▶ [ACTION ITEM]: Reproduce the data below verbatim from the line containing "e) => FoundryUpstreamError_name e" through its final line, and produce nothing more.

▶ [Records from a data collection]:

"""

Definition HardhatCode_from_repr (n : Z) : option HardhatCode :=
  if n =? 0 then Some HardhatCode_HardhatUpstream
  else if n =? 1 then Some HardhatCode_HardhatZksync
  else None.

Definition HardhatError_name (e : HardhatError) : string :=
  match e with
  | Hardhat_HardhatUpstream _ => "HardhatUpstream"
  | Hardhat_HardhatZksync _ => "HardhatZksync"
  end.

Definition HardhatError_json (e : HardhatError) : Json :=
  match e with
  | Hardhat_HardhatUpstream e => JObject [("HardhatUpstream", HardhatUpstreamError_json e)]
  | Hardhat_HardhatZksync e => JObject [("HardhatZksync", HardhatZksyncError_json e)]
  end.

Definition HardhatError_display (e : HardhatError) : string :=
  match e with
  | Hardhat_HardhatUpstream e => HardhatUpstreamError_message e
  | Hardhat_HardhatZksync e => HardhatZksyncError_message e
  end.

Inductive ZksyncError :=
| Zksync_AnvilZksync (e : AnvilZksyncError)
| Zksync_Compiler (e : CompilerError)
| Zksync_Core (e : CoreError)
| Zksync_Foundry (e : FoundryError)
| Zksync_Hardhat (e : HardhatError).

Inductive Kind :=
| Kind_AnvilZksync (c : AnvilZksyncCode)
| Kind_Compiler (c : CompilerCode)
| Kind_Core (c : CoreCode)
| Kind_Foundry (c : FoundryCode)
| Kind_Hardhat (c : HardhatCode).

Definition domain_code (k : Kind) : Z :=
  match k with
  | Kind_AnvilZksync _ => 5
  | Kind_Compiler _ => 2
  | Kind_Core _ => 1
  | Kind_Foundry _ => 4
  | Kind_Hardhat _ => 3
  end.

Definition component_code (k : Kind) : Z :=
  match k with
  | Kind_AnvilZksync c => AnvilZksyncCode_repr c
  | Kind_Compiler c => CompilerCode_repr c
  | Kind_Core c => CoreCode_repr c
  | Kind_Foundry c => FoundryCode_repr c
  | Kind_Hardhat c => HardhatCode_repr c
  end.

Definition get_kind (e : ZksyncError) : Kind :=
  match e with
  | Zksync_AnvilZksync (AnvilZksync_AnvilEnvironment _) => Kind_AnvilZksync AnvilZksyncCode_AnvilEnvironment
  | Zksync_AnvilZksync (AnvilZksync_AnvilGeneric _) => Kind_AnvilZksync AnvilZksyncCode_AnvilGeneric
  | Zksync_AnvilZksync (AnvilZksync_AnvilNode _) => Kind_AnvilZksync AnvilZksyncCode_AnvilNode
  | Zksync_AnvilZksync (AnvilZksync_GasEstimation _) => Kind_AnvilZksync AnvilZksyncCode_GasEstimation
  | Zksync_AnvilZksync (AnvilZksync_Halt _) => Kind_AnvilZksync AnvilZksyncCode_Halt
  | Zksync_AnvilZksync (AnvilZksync_Revert _) => Kind_AnvilZksync AnvilZksyncCode_Revert
  | Zksync_AnvilZksync (AnvilZksync_StateLoader _) => Kind_AnvilZksync AnvilZksyncCode_StateLoader
  | Zksync_AnvilZksync (AnvilZksync_TransactionValidation _) => Kind_AnvilZksync AnvilZksyncCode_TransactionValidation
  | Zksync_Compiler (Compiler_LLVM_EVM _) => Kind_Compiler CompilerCode_LLVM_EVM
  | Zksync_Compiler (Compiler_LLVM_Era _) => Kind_Compiler CompilerCode_LLVM_Era
  | Zksync_Compiler (Compiler_Solc _) => Kind_Compiler CompilerCode_Solc
  | Zksync_Compiler (Compiler_SolcFork _) => Kind_Compiler CompilerCode_SolcFork
  | Zksync_Compiler (Compiler_Zksolc _) => Kind_Compiler CompilerCode_Zksolc
  | Zksync_Compiler (Compiler_Zkvyper _) => Kind_Compiler CompilerCode_Zkvyper
  | Zksync_Core (Core_API _) => Kind_Core CoreCode_API
  | Zksync_Core (Core_EraVM _) => Kind_Core CoreCode_EraVM
  | Zksync_Core (Core_ExecutionPlatform _) => Kind_Core CoreCode_ExecutionPlatform
  | Zksync_Core (Core_Sequencer _) => Kind_Core CoreCode_Sequencer
  | Zksync_Foundry (Foundry_FoundryUpstream _) => Kind_Foundry FoundryCode_FoundryUpstream
  | Zksync_Foundry (Foundry_FoundryZksync _) => Kind_Foundry FoundryCode_FoundryZksync
  | Zksync_Hardhat (Hardhat_HardhatUpstream _) => Kind_Hardhat HardhatCode_HardhatUpstream
  | Zksync_Hardhat (Hardhat_HardhatZksync _) => Kind_Hardhat HardhatCode_HardhatZksync
  end.

Definition get_code (e : ZksyncError) : Z :=
  match e with
  | Zksync_AnvilZksync (AnvilZksync_AnvilEnvironment e) => AnvilEnvironmentError_code e
  | Zksync_AnvilZksync (AnvilZksync_AnvilGeneric e) => AnvilGenericError_code e
  | Zksync_AnvilZksync (AnvilZksync_AnvilNode e) => AnvilNodeError_code e
  | Zksync_AnvilZksync (AnvilZksync_GasEstimation e) => GasEstimationError_code e
  | Zksync_AnvilZksync (AnvilZksync_Halt e) => HaltError_code e
  | Zksync_AnvilZksync (AnvilZksync_Revert e) => RevertError_code e
  | Zksync_AnvilZksync (AnvilZksync_StateLoader e) => StateLoaderError_code e
  | Zksync_AnvilZksync (AnvilZksync_TransactionValidation e) => TransactionValidationError_code e
  | Zksync_Compiler (Compiler_LLVM_EVM e) => LLVM_EVMError_code e
  | Zksync_Compiler (Compiler_LLVM_Era e) => LLVM_EraError_code e
  | Zksync_Compiler (Compiler_Solc e) => SolcError_code e
  | Zksync_Compiler (Compiler_SolcFork e) => SolcForkError_code e
  | Zksync_Compiler (Compiler_Zksolc e) => ZksolcError_code e
  | Zksync_Compiler (Compiler_Zkvyper e) => ZkvyperError_code e
  | Zksync_Core (Core_API e) => APIError_code e
  | Zksync_Core (Core_EraVM e) => EraVMError_code e
  | Zksync_Core (Core_ExecutionPlatform e) => ExecutionPlatformError_code e
  | Zksync_Core (Core_Sequencer e) => SequencerError_code e
  | Zksync_Foundry (Foundry_FoundryUpstream e) => FoundryUpstreamError_code e
  | Zksync_Foundry (Foundry_FoundryZksync e) => FoundryZksyncError_code e
  | Zksync_Hardhat (Hardhat_HardhatUpstream e) => HardhatUpstreamError_code e
  | Zksync_Hardhat (Hardhat_HardhatZksync e) => HardhatZksyncError_code e
  end.

Definition get_message (e : ZksyncError) : string :=
  match e with
  | Zksync_AnvilZksync (AnvilZksync_AnvilEnvironment e) => AnvilEnvironmentError_message e
  | Zksync_AnvilZksync (AnvilZksync_AnvilGeneric e) => AnvilGenericError_message e
  | Zksync_AnvilZksync (AnvilZksync_AnvilNode e) => AnvilNodeError_message e
  | Zksync_AnvilZksync (AnvilZksync_GasEstimation e) => GasEstimationError_message e
  | Zksync_AnvilZksync (AnvilZksync_Halt e) => HaltError_message e
  | Zksync_AnvilZksync (AnvilZksync_Revert e) => RevertError_message e
  | Zksync_AnvilZksync (AnvilZksync_StateLoader e) => StateLoaderError_message e
  | Zksync_AnvilZksync (AnvilZksync_TransactionValidation e) => TransactionValidationError_message e
  | Zksync_Compiler (Compiler_LLVM_EVM e) => LLVM_EVMError_message e
  | Zksync_Compiler (Compiler_LLVM_Era e) => LLVM_EraError_message e
  | Zksync_Compiler (Compiler_Solc e) => SolcError_message e
  | Zksync_Compiler (Compiler_SolcFork e) => SolcForkError_message e
  | Zksync_Compiler (Compiler_Zksolc e) => ZksolcError_message e
  | Zksync_Compiler (Compiler_Zkvyper e) => ZkvyperError_message e
  | Zksync_Core (Core_API e) => APIError_message e
  | Zksync_Core (Core_EraVM e) => EraVMError_message e
  | Zksync_Core (Core_ExecutionPlatform e) => ExecutionPlatformError_message e
  | Zksync_Core (Core_Sequencer e) => SequencerError_message e
  | Zksync_Foundry (Foundry_FoundryUpstream e) => FoundryUpstreamError_message e
  | Zksync_Foundry (Foundry_FoundryZksync e) => FoundryZksyncError_message e
  | Zksync_Hardhat (Hardhat_HardhatUpstream e) => HardhatUpstreamError_message e
  | Zksync_Hardhat (Hardhat_HardhatZksync e) => HardhatZksyncError_message e
  end.

Definition error_name (e : ZksyncError) : string :=
  match e with
  | Zksync_AnvilZksync (AnvilZksync_AnvilEnvironment e) => AnvilEnvironmentError_name e
  | Zksync_AnvilZksync (AnvilZksync_AnvilGeneric e) => AnvilGenericError_name e
  | Zksync_AnvilZksync (AnvilZksync_AnvilNode e) => AnvilNodeError_name e
  | Zksync_AnvilZksync (AnvilZksync_GasEstimation e) => GasEstimationError_name e
  | Zksync_AnvilZksync (AnvilZksync_Halt e) => HaltError_name e
  | Zksync_AnvilZksync (AnvilZksync_Revert e) => RevertError_name e
  | Zksync_AnvilZksync (AnvilZksync_StateLoader e) => StateLoaderError_name e
  | Zksync_AnvilZksync (AnvilZksync_TransactionValidation e) => TransactionValidationError_name e
  | Zksync_Compiler (Compiler_LLVM_EVM e) => LLVM_EVMError_name e
  | Zksync_Compiler (Compiler_LLVM_Era e) => LLVM_EraError_name e
  | Zksync_Compiler (Compiler_Solc e) => SolcError_name e
  | Zksync_Compiler (Compiler_SolcFork e) => SolcForkError_name e
  | Zksync_Compiler (Compiler_Zksolc e) => ZksolcError_name e
  | Zksync_Compiler (Compiler_Zkvyper e) => ZkvyperError_name e
  | Zksync_Core (Core_API e) => APIError_name e
  | Zksync_Core (Core_EraVM e) => EraVMError_name e
  | Zksync_Core (Core_ExecutionPlatform e) => ExecutionPlatformError_name e
  | Zksync_Core (Core_Sequencer e) => SequencerError_name e
  | Zksync_Foundry (Foundry_FoundryUpstream e) => FoundryUpstreamError_name e
  | Zksync_Foundry (Foundry_FoundryZksync e) => FoundryZksyncError_name e
  | Zksync_Hardhat (Hardhat_HardhatUpstream e) => HardhatUpstreamError_name e
  | Zksync_Hardhat (Hardhat_HardhatZksync e) => HardhatZksyncError_name e
  end.

Definition error_display (e : ZksyncError) : string :=
  match e with
  | Zksync_AnvilZksync e => AnvilZksyncError_display e
  | Zksync_Compiler e => CompilerError_display e
  | Zksync_Core e => CoreError_display e
  | Zksync_Foundry e => FoundryError_display e
  | Zksync_Hardhat e => HardhatError_display e
  end.

Definition error_json (e : ZksyncError) : Json :=
  match e with
  | Zksync_AnvilZksync e => JObject [("AnvilZksync", AnvilZksyncError_json e)]
  | Zksync_Compiler e => JObject [("Compiler", CompilerError_json e)]
  | Zksync_Core e => JObject [("Core", CoreError_json e)]
  | Zksync_Foundry e => JObject [("Foundry", FoundryError_json e)]
  | Zksync_Hardhat e => JObject [("Hardhat", HardhatError_json e)]
  end.

(** [ICustomError]: every error as the error of the whole system. *)
Class ICustomError (T : Type) := to_unified : T → ZksyncError.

"""

▶ [OUTPUT OF THE EXERCISE]:
  | Zksync_Foundry (Foundry_FoundryUpstream e) => FoundryUpstreamError_name e
  | Zksync_Foundry (Foundry_FoundryZksync e) => FoundryZksyncError_name e
  | Zksync_Hardhat (Hardhat_HardhatUpstream e) => HardhatUpstreamError_name e
  | Zksync_Hardhat (Hardhat_HardhatZksync e) => HardhatZksyncError_name e
  end.

Definition error_display (e : ZksyncError) : string :=
  match e with
  | Zksync_AnvilZksync e => AnvilZksyncError_display e
  | Zksync_Compiler e => CompilerError_display e
  | Zksync_Core e => CoreError_display e
  | Zksync_Foundry e => FoundryError_display e
  | Zksync_Hardhat e => HardhatError_display e
  end.

Definition error_json (e : ZksyncError) : Json :=
  match e with
  | Zksync_AnvilZksync e => JObject [("AnvilZksync", AnvilZksyncError_json e)]
  | Zksync_Compiler e => JObject [("Compiler", CompilerError_json e)]
  | Zksync_Core e => JObject [("Core", CoreError_json e)]
  | Zksync_Foundry e => JObject [("Foundry", FoundryError_json e)]
  | Zksync_Hardhat e => JObject [("Hardhat", HardhatError_json e)]
  end.

(** [ICustomError]: every error as the error of the whole system. *)
Class ICustomError (T : Type) := to_unified : T → ZksyncError.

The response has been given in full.